A cut finger, many say, is felt long after it is lost: twitching, moving; its absence becomes a recurrent reminder of its existence.
Nations are cleaved apart and habitually given new names.
Land is understood as ‘territory’.
It ‘must’ belong to someone: a government, a tribe, an army, a clan, a group of revolutionaries, a people, one man. It has never been allowed to exist in itself, as of itself.
We are taught repeatedly to absorb and digest the fact that wars are only incidental occurrences.
Like fingers cut off in a machine accident.
Or like the necessity of a mastectomy; unexplainable, mysterious, impersonal in the arbitrariness of its occurrence.
1947 was not the only year in which it happened.
It has happened before and since countless times.
One wonders about how much is lost. The numerous casualties. The numbers of rapes and kidnappings and slaughters and yes, of course the murders involving special attention to breasts, executed of course in an accidental, incidental way, because incidentally, breasts happen to be located on a woman’s body.
We have all seen pictures of wars. Such as of the war that caused a part of India to metamorphosize into a new beautiful name: Pakistan.
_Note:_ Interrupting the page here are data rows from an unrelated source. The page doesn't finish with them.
(* ===== verification/InodeAclFacts.v ===== *)
(** * Extended attributes and cached lists: encodings and translations *)

From stdpp Require Import gmap.
From S2P Require Import Prelude CText UserNs UserNsFacts Groups PosixAcl InodeAcl PosixAclFacts.

#[local] Ltac Zify.zify_post_hook ::= Z.div_mod_to_equations.

(** ** Fields *)

Lemma le32_id x : is_u32 x ->
  le32_to_cpu (x mod 256) (x / 256 mod 256) (x / 65536 mod 256) (x / 16777216 mod 256) = x.
Proof. unfold le32_to_cpu. ulia. Qed.

Lemma le16_id x : 0 <= x < 65536 -> le16_to_cpu (x mod 256) (x / 256 mod 256) = x.
Proof. unfold le16_to_cpu. lia. Qed.

Lemma s16_id x : -32768 <= x < 32768 -> s16 x = x.
Proof. unfold s16. lia. Qed.

Lemma version_bytes rest : xattr_version (cpu_to_le32 POSIX_ACL_XATTR_VERSION ++ rest)
  = Some POSIX_ACL_XATTR_VERSION.
Proof. done. Qed.

Lemma xattr_entry_length ns e : length (xattr_entry ns e) = 8%nat.
Proof. unfold xattr_entry. repeat case_if; reflexivity. Qed.

Lemma xattr_entries_length ns acl : length (concat (xattr_entry ns <$> acl)) = (8 * length acl)%nat.
Proof.
  induction acl as [|e acl IH]; [done|]. cbn [fmap list_fmap concat length].
  rewrite length_app, xattr_entry_length. rewrite IH. lia.
Qed.

Lemma xattr_count n : Z.of_nat n < 2 ^ 31 ->
  posix_acl_xattr_count (4 + 8 * Z.of_nat n) = Z.of_nat n.
Proof.
  intros Hn. unfold posix_acl_xattr_count, XATTR_HEADER_SIZE, XATTR_ENTRY_SIZE.
  repeat case_if; try lia. rewrite s32_id; lia.
Qed.

(** ** Ids of the initial namespace *)

Lemma init_map_down k : is_u32 k -> map_id_down init_map k = k.
Proof.
  intros Hk. unfold map_id_down, init_map, find_extent. cbn [first count lower_first].
  rewrite (u32_id (0 + _ - 1)) by ulia. case_if; [cbn [first lower_first]; rewrite (u32_id (k - 0)), u32_id by ulia; lia|].
  unfold INVALID_ID. ulia.
Qed.

Lemma init_map_up k : is_u32 k -> map_id_up init_map k = k.
Proof.
  intros Hk. rewrite <- (init_map_down k Hk) at 2.
  unfold map_id_up, map_id_down, init_map, find_extent. cbn [first count lower_first]. by case_if.
Qed.

Lemma map_id_down_u32 m id : is_u32 (map_id_down m id).
Proof.
  unfold map_id_down, INVALID_ID. destruct (find_extent _ m); [|ulia].
  unfold u32, is_u32, U32_MAX. lia.
Qed.

Lemma map_id_up_u32 m id : is_u32 (map_id_up m id).
Proof.
  unfold map_id_up, INVALID_ID. destruct (find_extent _ m); [|ulia].
  unfold u32, is_u32, U32_MAX. lia.
Qed.

Lemma map_up_down m k : wf_map m -> is_u32 k -> map_id_up m k <> INVALID_ID ->
  map_id_down m (map_id_up m k) = k /\ k <> INVALID_ID.
Proof.
  intros Hwf Hk Hne. assert (Hm : maps m (map_id_up m k) k) by (by apply map_id_up_iff).
  apply map_id_down_iff; [done|apply map_id_up_u32|done].
Qed.

(** ** Entries *)

(** An entry of a known tag whose id the namespace knows. *)
Record entry_ok (ns : user_namespace) (e : posix_acl_entry) : Prop := {
  eo_perm : 0 <= e_perm e < 65536;
  eo_tag : e_tag e ∈ [ACL_USER_OBJ; ACL_USER; ACL_GROUP_OBJ; ACL_GROUP; ACL_MASK; ACL_OTHER];
  eo_id : e_tag e = ACL_USER \/ e_tag e = ACL_GROUP -> is_u32 (e_id e);
  eo_user : e_tag e = ACL_USER -> from_kuid ns (e_id e) <> INVALID_ID;
  eo_group : e_tag e = ACL_GROUP -> from_kgid ns (e_id e) <> INVALID_ID
}.

(** The entry as it comes back: an unnamed one has whatever id memory held. *)
Definition rejunk1 (junk : Z) (e : posix_acl_entry) : posix_acl_entry :=
  if (e_tag e =? ACL_USER) || (e_tag e =? ACL_GROUP) then e else Entry (e_tag e) (e_perm e) junk.

Fixpoint rejunk (junk : nat -> Z) (n : nat) (acl : posix_acl) : posix_acl :=
  match acl with
  | [] => []
  | e :: acl => rejunk1 (junk n) e :: rejunk junk (S n) acl
  end.

Lemma from_xattr_step ns junk n count e rest :
  wf_map (uid_map ns) -> wf_map (gid_map ns) -> entry_ok ns e ->
  from_xattr_entries ns junk n (S count) (xattr_entry ns e ++ rest)
  = match from_xattr_entries ns junk (S n) count rest with
    | inl err => inl err
    | inr acl => inr (rejunk1 (junk n) e :: acl)
    end.
Proof.
  intros Hu Hg [Hp Ht Hi Hku Hkg]. destruct e as [t p i]. cbn [e_tag e_perm e_id] in *.
  unfold xattr_entry, rejunk1. cbn [e_tag e_perm e_id].
  assert (Ep : le16_to_cpu (p mod 256) (p / 256 mod 256) = p) by (by apply le16_id).
  repeat (apply elem_of_cons in Ht as [->|Ht]); [..|by apply elem_of_nil in Ht];
    eval_tags; cbn [cpu_to_le16 cpu_to_le32 app from_xattr_entries].
  1, 3, 5, 6: rewrite Ep; reflexivity.
  - destruct (map_up_down (uid_map ns) i) as [E Hne]; auto.
    rewrite Ep, le32_id by apply map_id_up_u32. unfold make_kuid, from_kuid. rewrite E. cbn.
    by rewrite (proj2 (Z.eqb_neq i INVALID_ID)).
  - destruct (map_up_down (gid_map ns) i) as [E Hne]; auto.
    rewrite Ep, le32_id by apply map_id_up_u32. unfold make_kgid, from_kgid. rewrite E. cbn.
    by rewrite (proj2 (Z.eqb_neq i INVALID_ID)).
Qed.

Lemma from_xattr_entries_of ns junk n acl :
  wf_map (uid_map ns) -> wf_map (gid_map ns) -> Forall (entry_ok ns) acl ->
  from_xattr_entries ns junk n (length acl) (concat (xattr_entry ns <$> acl))
  = inr (rejunk junk n acl).
Proof.
  intros Hu Hg Ha. revert n. induction Ha as [|e acl He Ha IH]; intros n; [done|].
  cbn [fmap list_fmap concat length rejunk]. rewrite from_xattr_step by done.
  by rewrite IH.
Qed.

Lemma rejunk_app junk n l1 l2 :
  rejunk junk n (l1 ++ l2) = rejunk junk n l1 ++ rejunk junk (n + length l1) l2.
Proof.
  revert n. induction l1 as [|e l1 IH]; intros n; [by rewrite Nat.add_0_r|].
  cbn [app rejunk length]. by rewrite IH, Nat.add_succ_comm.
Qed.

Lemma rejunk_named junk n tag l : tag = ACL_USER \/ tag = ACL_GROUP ->
  rejunk junk n (named tag <$> l) = named tag <$> l.
Proof.
  intros Ht. revert n. induction l as [|ip l IH]; intros n; [done|].
  cbn [fmap list_fmap rejunk]. rewrite IH. by destruct Ht; subst tag.
Qed.

Lemma rejunk_acl_of junk n j v : exists j', rejunk junk n (acl_of j v) = acl_of j' v.
Proof.
  pose (lu := length (v_users v)). pose (lg := length (v_groups v)).
  exists (Junk (junk n) (junk (S n + lu)%nat) (junk (S (S n + lu) + lg)%nat)
    (junk (S (S n + lu) + lg + length (mask_entries j (v_mask v)))%nat)).
  unfold acl_of. cbn [rejunk]. rewrite rejunk_app, rejunk_named by auto. cbn [rejunk].
  rewrite !rejunk_app, rejunk_named by auto. rewrite !length_fmap. by destruct (v_mask v).
Qed.

(** ** Translation between namespaces *)

Record initial (init : user_namespace) : Prop := {
  in_uid : uid_map init = init_map;
  in_gid : gid_map init = init_map
}.

Lemma initial_uid init k : initial init -> is_u32 k ->
  make_kuid init k = k /\ from_kuid init k = k.
Proof.
  intros [E _] Hk. unfold make_kuid, from_kuid. rewrite E.
  by rewrite init_map_down, init_map_up.
Qed.

Lemma initial_gid init k : initial init -> is_u32 k ->
  make_kgid init k = k /\ from_kgid init k = k.
Proof.
  intros [_ E] Hk. unfold make_kgid, from_kgid. rewrite E.
  by rewrite init_map_down, init_map_up.
Qed.

Definition is_bytes (l : list Z) : Prop := Forall (fun b => 0 <= b < 256) l.

Lemma s16_tag t0 t1 k : 0 <= t0 < 256 -> 0 <= t1 < 256 -> 0 <= k < 32768 ->
  (s16 (le16_to_cpu t0 t1) =? k) = (le16_to_cpu t0 t1 =? k).
Proof.
  intros. apply eq_bool_prop_intro. rewrite !Is_true_true, !Z.eqb_eq.
  unfold s16, le16_to_cpu. lia.
Qed.

Lemma fix_from_entries init ns junk n count value :
  initial init -> is_bytes value ->
  from_xattr_entries init junk n count (fix_xattr_entries init ns count value)
  = from_xattr_entries ns junk n count value.
Proof.
  intros Hi. revert n value. induction count as [|count IH]; intros n value Hb; [done|].
  destruct value as [|t0 [|t1 [|p0 [|p1 [|i0 [|i1 [|i2 [|i3 rest]]]]]]]]; [done..|].
  do 8 (apply Forall_cons in Hb as [? Hb]).
  cbn [fix_xattr_entries]. cbv zeta. set (t := le16_to_cpu t0 t1).
  assert (Ht : forall k, 0 <= k < 32768 -> (s16 t =? k) = (t =? k)) by (intros; by apply s16_tag).
  destruct (t =? ACL_USER) eqn:Eu.
  - set (k := make_kuid ns _). assert (Hk : is_u32 k) by apply map_id_down_u32.
    rewrite (proj2 (initial_uid init k Hi Hk)).
    cbn [cpu_to_le32 app from_xattr_entries]. cbv zeta. fold t. fold k. rewrite le32_id by done.
    rewrite (proj1 (initial_uid init k Hi Hk)), IH by done. zbool.
    rewrite !Ht by (vm_compute; split; congruence). rewrite Eu. done.
  - destruct (t =? ACL_GROUP) eqn:Eg.
    + set (k := make_kgid ns _). assert (Hk : is_u32 k) by apply map_id_down_u32.
      rewrite (proj2 (initial_gid init k Hi Hk)).
      cbn [cpu_to_le32 app from_xattr_entries]. cbv zeta. fold t. fold k. rewrite le32_id by done.
      rewrite (proj1 (initial_gid init k Hi Hk)), IH by done. zbool.
      rewrite !Ht by (vm_compute; split; congruence). rewrite Eg. done.
    + cbn [app from_xattr_entries]. cbv zeta. fold t. rewrite IH by done.
      by rewrite !Ht, Eu, Eg by (vm_compute; split; congruence).
Qed.

Lemma fix_entries_length to from count value :
  length (fix_xattr_entries to from count value) = length value.
Proof.
  revert value. induction count as [|count IH]; intros value; [done|].
  destruct value as [|t0 [|t1 [|p0 [|p1 [|i0 [|i1 [|i2 [|i3 rest]]]]]]]]; [done..|].
  cbn [fix_xattr_entries length]. cbv zeta. rewrite length_app, IH.
  repeat case_if; reflexivity.
Qed.

Lemma fix_to_entries init ns acl :
  initial init -> Forall (entry_ok init) acl ->
  fix_xattr_entries ns init (length acl) (concat (xattr_entry init <$> acl))
  = concat (xattr_entry ns <$> acl).
Proof.
  intros Hi Ha. induction Ha as [|[t p i] acl [Hp Ht Hid _ _] Ha IH]; [done|].
  cbn [fmap list_fmap concat length].
  cbn [e_tag e_perm e_id] in *. unfold xattr_entry at 1 3. cbn [e_tag e_perm e_id].
  repeat (apply elem_of_cons in Ht as [->|Ht]); [..|by apply elem_of_nil in Ht];
    eval_tags; cbn [cpu_to_le16 cpu_to_le32 app fix_xattr_entries].
  1, 3, 5, 6: rewrite IH; reflexivity.
  - destruct (initial_uid init i Hi) as [E1 E2]; [by auto|].
    rewrite E2, le32_id, E1, IH by auto. reflexivity.
  - destruct (initial_gid init i Hi) as [E1 E2]; [by auto|].
    rewrite E2, le32_id, E1, IH by auto. reflexivity.
Qed.

Lemma xattr_value_length ns acl :
  Z.of_nat (length (cpu_to_le32 POSIX_ACL_XATTR_VERSION ++ concat (xattr_entry ns <$> acl)))
  = 4 + 8 * Z.of_nat (length acl).
Proof. rewrite length_app, xattr_entries_length. cbn [length cpu_to_le32]. lia. Qed.

Lemma to_xattr_ok ns acl size :
  Z.of_nat (length acl) < 2 ^ 28 -> 4 + 8 * Z.of_nat (length acl) <= size ->
  posix_acl_to_xattr ns acl true size
  = (4 + 8 * Z.of_nat (length acl),
     cpu_to_le32 POSIX_ACL_XATTR_VERSION ++ concat (xattr_entry ns <$> acl)).
Proof.
  intros Hl Hs. unfold posix_acl_to_xattr, posix_acl_xattr_size, XATTR_HEADER_SIZE, XATTR_ENTRY_SIZE.
  cbn [negb]. rewrite (u64_id (4 + _ * 8)), s32_id by ulia. rewrite u64_id by ulia.
  case_if; [lia|]. f_equal. lia.
Qed.

Lemma from_xattr_of ns junk acl :
  wf_map (uid_map ns) -> wf_map (gid_map ns) -> Forall (entry_ok ns) acl ->
  acl <> [] -> Z.of_nat (length acl) < 2 ^ 28 ->
  posix_acl_from_xattr ns junk true
    (Some (cpu_to_le32 POSIX_ACL_XATTR_VERSION ++ concat (xattr_entry ns <$> acl)))
  = inr (Some (rejunk junk 0 acl)).
Proof.
  intros Hu Hg Ha Hne Hl. unfold posix_acl_from_xattr. rewrite xattr_value_length, version_bytes.
  rewrite xattr_count by lia. unfold XATTR_HEADER_SIZE. case_if; [lia|].
  rewrite bool_decide_true by done. cbn [negb]. case_if; [lia|].
  case_if; [destruct acl; cbn in *; [done|lia]|].
  change (drop 4 (cpu_to_le32 ?x ++ ?l)) with l. rewrite Nat2Z.id.
  by rewrite from_xattr_entries_of.
Qed.

Lemma acl_of_entries_ok ns j v :
  wf_view v ->
  Forall (fun ip => is_u32 ip.1 /\ from_kuid ns ip.1 <> INVALID_ID) (v_users v) ->
  Forall (fun ip => is_u32 ip.1 /\ from_kgid ns ip.1 <> INVALID_ID) (v_groups v) ->
  Forall (entry_ok ns) (acl_of j v).
Proof.
  intros [Hu Hus Hg Hgs Hm Ho Hn] Hku Hkg. unfold perm_ok in *.
  assert (Hplain : forall t p i, 0 <= p < 8 ->
    t ∈ [ACL_USER_OBJ; ACL_GROUP_OBJ; ACL_MASK; ACL_OTHER] -> entry_ok ns (Entry t p i)).
  { intros t p i Hp Ht. tags. split; cbn [e_tag e_perm e_id]; [lia| |set_solver..].
    set_solver. }
  unfold acl_of. constructor; [apply Hplain; [done|set_solver]|].
  apply Forall_app. split; [|constructor; [apply Hplain; [done|set_solver]|]].
  - apply Forall_fmap, Forall_forall. intros ip Hin. rewrite Forall_forall in Hus, Hku.
    destruct (Hus ip Hin) as [Hp _], (Hku ip Hin). unfold perm_ok in Hp. tags.
    split; cbn; [lia|set_solver|done..].
  - apply Forall_app. split; [|apply Forall_app; split].
    + apply Forall_fmap, Forall_forall. intros ip Hin. rewrite Forall_forall in Hgs, Hkg.
      destruct (Hgs ip Hin) as [Hp _], (Hkg ip Hin). unfold perm_ok in Hp. tags.
      split; cbn; [lia|set_solver|done..].
    + destruct (v_mask v); [|constructor]. constructor; [apply Hplain; [auto|set_solver]|constructor].
    + constructor; [apply Hplain; [done|set_solver]|constructor].
Qed.

Lemma fix_from_ok init ns junk alloc value :
  initial init -> is_bytes value ->
  posix_acl_from_xattr init junk alloc (posix_acl_fix_xattr_userns init ns (Some value))
  = posix_acl_from_xattr ns junk alloc (Some value).
Proof.
  intros Hi Hb. unfold posix_acl_fix_xattr_userns, XATTR_HEADER_SIZE.
  destruct (Z.of_nat (length value) <? 4) eqn:El.
  { unfold posix_acl_from_xattr, XATTR_HEADER_SIZE. by rewrite El. }
  destruct (bool_decide (xattr_version value = _)) eqn:Ev; cbn [negb].
  2: { unfold posix_acl_from_xattr, XATTR_HEADER_SIZE. by rewrite El, Ev. }
  destruct (posix_acl_xattr_count _ <? 0) eqn:E0.
  { unfold posix_acl_from_xattr, XATTR_HEADER_SIZE. by rewrite El, Ev, E0. }
  destruct (posix_acl_xattr_count _ =? 0) eqn:E1.
  { unfold posix_acl_from_xattr, XATTR_HEADER_SIZE. by rewrite El, Ev, E0, E1. }
  destruct value as [|b0 [|b1 [|b2 [|b3 rest]]]]; [done..|].
  cbn [take drop app]. rewrite take_0, drop_0. cbn [app]. unfold posix_acl_from_xattr, XATTR_HEADER_SIZE.
  cbn [length] in *. rewrite fix_entries_length, El. cbn [xattr_version] in *. rewrite Ev. cbn [negb].
  rewrite E0, E1. cbn [drop]. rewrite !drop_0. do 4 (apply Forall_cons in Hb as [? Hb]).
  by rewrite fix_from_entries.
Qed.

Lemma fix_to_ok init ns acl :
  initial init -> Forall (entry_ok init) acl -> Z.of_nat (length acl) < 2 ^ 28 ->
  posix_acl_fix_xattr_userns ns init
    (Some (cpu_to_le32 POSIX_ACL_XATTR_VERSION ++ concat (xattr_entry init <$> acl)))
  = Some (cpu_to_le32 POSIX_ACL_XATTR_VERSION ++ concat (xattr_entry ns <$> acl)).
Proof.
  intros Hi Ha Hl. unfold posix_acl_fix_xattr_userns. rewrite xattr_value_length, version_bytes.
  rewrite xattr_count by lia. unfold XATTR_HEADER_SIZE. case_if; [lia|].
  rewrite bool_decide_true by done. cbn [negb]. case_if; [lia|].
  case_if; [by destruct acl|].
  change (drop 4 (cpu_to_le32 ?x ++ ?l)) with l. rewrite Nat2Z.id, fix_to_entries by done.
  done.
Qed.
So neat and new and shiny.
I wonder why when we look at pictures and read accounts, we are shown only the material corpses; the corpses of human bodies. Why are we not shown the other corpses? The invisible corpses straying like spirits in the air. The eternal, the unshakable, the persistent corpses of all those Tomorrows that were also slaughtered during the shift of people and animals and furniture and stacks of wheat. The corpses of all the Tomorrows that were never lived, the unlived tomorrows which were never fulfilled in that land, which some people
called ‘mother earth’
Or ‘heartbeat’
Or ‘life
Or ‘home’
or 'soul'
And which historians
incidentally,

call India.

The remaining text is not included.